Collected data entries
------------------------------------------------------------

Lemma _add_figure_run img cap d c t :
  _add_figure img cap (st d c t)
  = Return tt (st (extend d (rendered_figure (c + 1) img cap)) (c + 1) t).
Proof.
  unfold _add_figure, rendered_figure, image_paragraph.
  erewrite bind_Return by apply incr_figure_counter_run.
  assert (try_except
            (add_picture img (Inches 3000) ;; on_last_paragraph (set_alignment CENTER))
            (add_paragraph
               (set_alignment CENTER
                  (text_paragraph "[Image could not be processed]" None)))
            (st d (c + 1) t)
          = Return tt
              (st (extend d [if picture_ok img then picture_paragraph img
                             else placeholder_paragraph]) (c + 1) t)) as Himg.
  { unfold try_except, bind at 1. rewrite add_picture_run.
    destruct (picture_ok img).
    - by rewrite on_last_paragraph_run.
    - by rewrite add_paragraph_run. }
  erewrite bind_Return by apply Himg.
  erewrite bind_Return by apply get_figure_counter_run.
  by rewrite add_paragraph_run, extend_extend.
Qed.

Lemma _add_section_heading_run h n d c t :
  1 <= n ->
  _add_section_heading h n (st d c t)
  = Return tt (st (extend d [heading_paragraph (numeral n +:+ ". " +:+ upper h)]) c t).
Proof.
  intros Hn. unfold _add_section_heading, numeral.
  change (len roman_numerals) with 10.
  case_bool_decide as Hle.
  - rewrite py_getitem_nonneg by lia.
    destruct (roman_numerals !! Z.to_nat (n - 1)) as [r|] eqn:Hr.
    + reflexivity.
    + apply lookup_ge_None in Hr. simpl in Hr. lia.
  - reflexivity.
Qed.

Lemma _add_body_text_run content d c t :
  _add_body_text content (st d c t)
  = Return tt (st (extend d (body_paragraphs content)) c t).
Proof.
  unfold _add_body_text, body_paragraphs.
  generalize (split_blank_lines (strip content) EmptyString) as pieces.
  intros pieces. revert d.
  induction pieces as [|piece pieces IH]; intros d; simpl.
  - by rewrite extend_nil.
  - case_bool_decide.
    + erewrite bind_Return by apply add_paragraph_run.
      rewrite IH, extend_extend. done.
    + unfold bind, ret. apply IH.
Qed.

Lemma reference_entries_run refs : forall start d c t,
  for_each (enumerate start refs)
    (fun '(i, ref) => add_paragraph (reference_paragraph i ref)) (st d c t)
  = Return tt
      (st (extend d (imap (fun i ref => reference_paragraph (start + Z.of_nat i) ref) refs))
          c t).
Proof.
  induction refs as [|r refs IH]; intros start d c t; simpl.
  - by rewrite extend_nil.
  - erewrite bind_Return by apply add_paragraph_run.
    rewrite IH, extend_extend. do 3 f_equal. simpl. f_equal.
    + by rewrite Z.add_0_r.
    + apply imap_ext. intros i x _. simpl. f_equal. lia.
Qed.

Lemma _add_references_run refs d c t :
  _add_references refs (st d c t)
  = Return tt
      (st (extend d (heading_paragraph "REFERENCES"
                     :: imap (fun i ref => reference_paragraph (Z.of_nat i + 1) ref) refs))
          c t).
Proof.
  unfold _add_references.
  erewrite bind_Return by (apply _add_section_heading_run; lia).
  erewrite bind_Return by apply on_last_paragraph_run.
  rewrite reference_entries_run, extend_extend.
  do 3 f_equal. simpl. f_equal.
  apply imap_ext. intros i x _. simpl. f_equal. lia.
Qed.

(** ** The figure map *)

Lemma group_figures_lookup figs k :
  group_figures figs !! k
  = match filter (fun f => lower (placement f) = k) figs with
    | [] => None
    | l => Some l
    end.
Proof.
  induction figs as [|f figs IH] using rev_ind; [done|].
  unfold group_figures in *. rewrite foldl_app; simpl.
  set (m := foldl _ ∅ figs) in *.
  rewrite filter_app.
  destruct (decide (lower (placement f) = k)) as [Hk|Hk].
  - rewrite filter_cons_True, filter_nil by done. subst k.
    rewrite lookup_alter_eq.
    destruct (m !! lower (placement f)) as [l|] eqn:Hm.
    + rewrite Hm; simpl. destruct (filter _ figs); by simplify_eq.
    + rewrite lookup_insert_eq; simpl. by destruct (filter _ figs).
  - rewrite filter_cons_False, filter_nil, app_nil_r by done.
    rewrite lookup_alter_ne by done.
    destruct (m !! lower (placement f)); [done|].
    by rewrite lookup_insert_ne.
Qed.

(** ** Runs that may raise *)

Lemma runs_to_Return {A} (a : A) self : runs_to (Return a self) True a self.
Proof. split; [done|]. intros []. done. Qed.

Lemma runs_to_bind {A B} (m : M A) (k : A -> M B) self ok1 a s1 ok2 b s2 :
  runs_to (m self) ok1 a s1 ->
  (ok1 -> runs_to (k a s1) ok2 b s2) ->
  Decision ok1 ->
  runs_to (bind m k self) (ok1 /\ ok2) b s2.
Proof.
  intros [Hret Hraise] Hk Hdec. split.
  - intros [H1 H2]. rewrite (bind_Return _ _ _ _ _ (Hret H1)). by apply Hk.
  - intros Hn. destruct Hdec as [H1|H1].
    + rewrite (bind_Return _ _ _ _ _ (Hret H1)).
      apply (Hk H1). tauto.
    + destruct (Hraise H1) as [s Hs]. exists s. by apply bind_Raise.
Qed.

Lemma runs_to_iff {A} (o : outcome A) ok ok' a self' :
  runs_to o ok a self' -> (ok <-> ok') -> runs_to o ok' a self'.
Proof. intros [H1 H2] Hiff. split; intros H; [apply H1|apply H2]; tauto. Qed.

------------------------------------------------------------

### Task item
Print exactly, and only, the lines from the line that contains "intros [Hret Hraise] Hk Hdec. split." through the last line of the records.

### Result of the task
  intros [Hret Hraise] Hk Hdec. split.
  - intros [H1 H2]. rewrite (bind_Return _ _ _ _ _ (Hret H1)). by apply Hk.
  - intros Hn. destruct Hdec as [H1|H1].
    + rewrite (bind_Return _ _ _ _ _ (Hret H1)).
      apply (Hk H1). tauto.
    + destruct (Hraise H1) as [s Hs]. exists s. by apply bind_Raise.
Qed.

Lemma runs_to_iff {A} (o : outcome A) ok ok' a self' :
  runs_to o ok a self' -> (ok <-> ok') -> runs_to o ok' a self'.
Proof. intros [H1 H2] Hiff. split; intros H; [apply H1|apply H2]; tauto. Qed.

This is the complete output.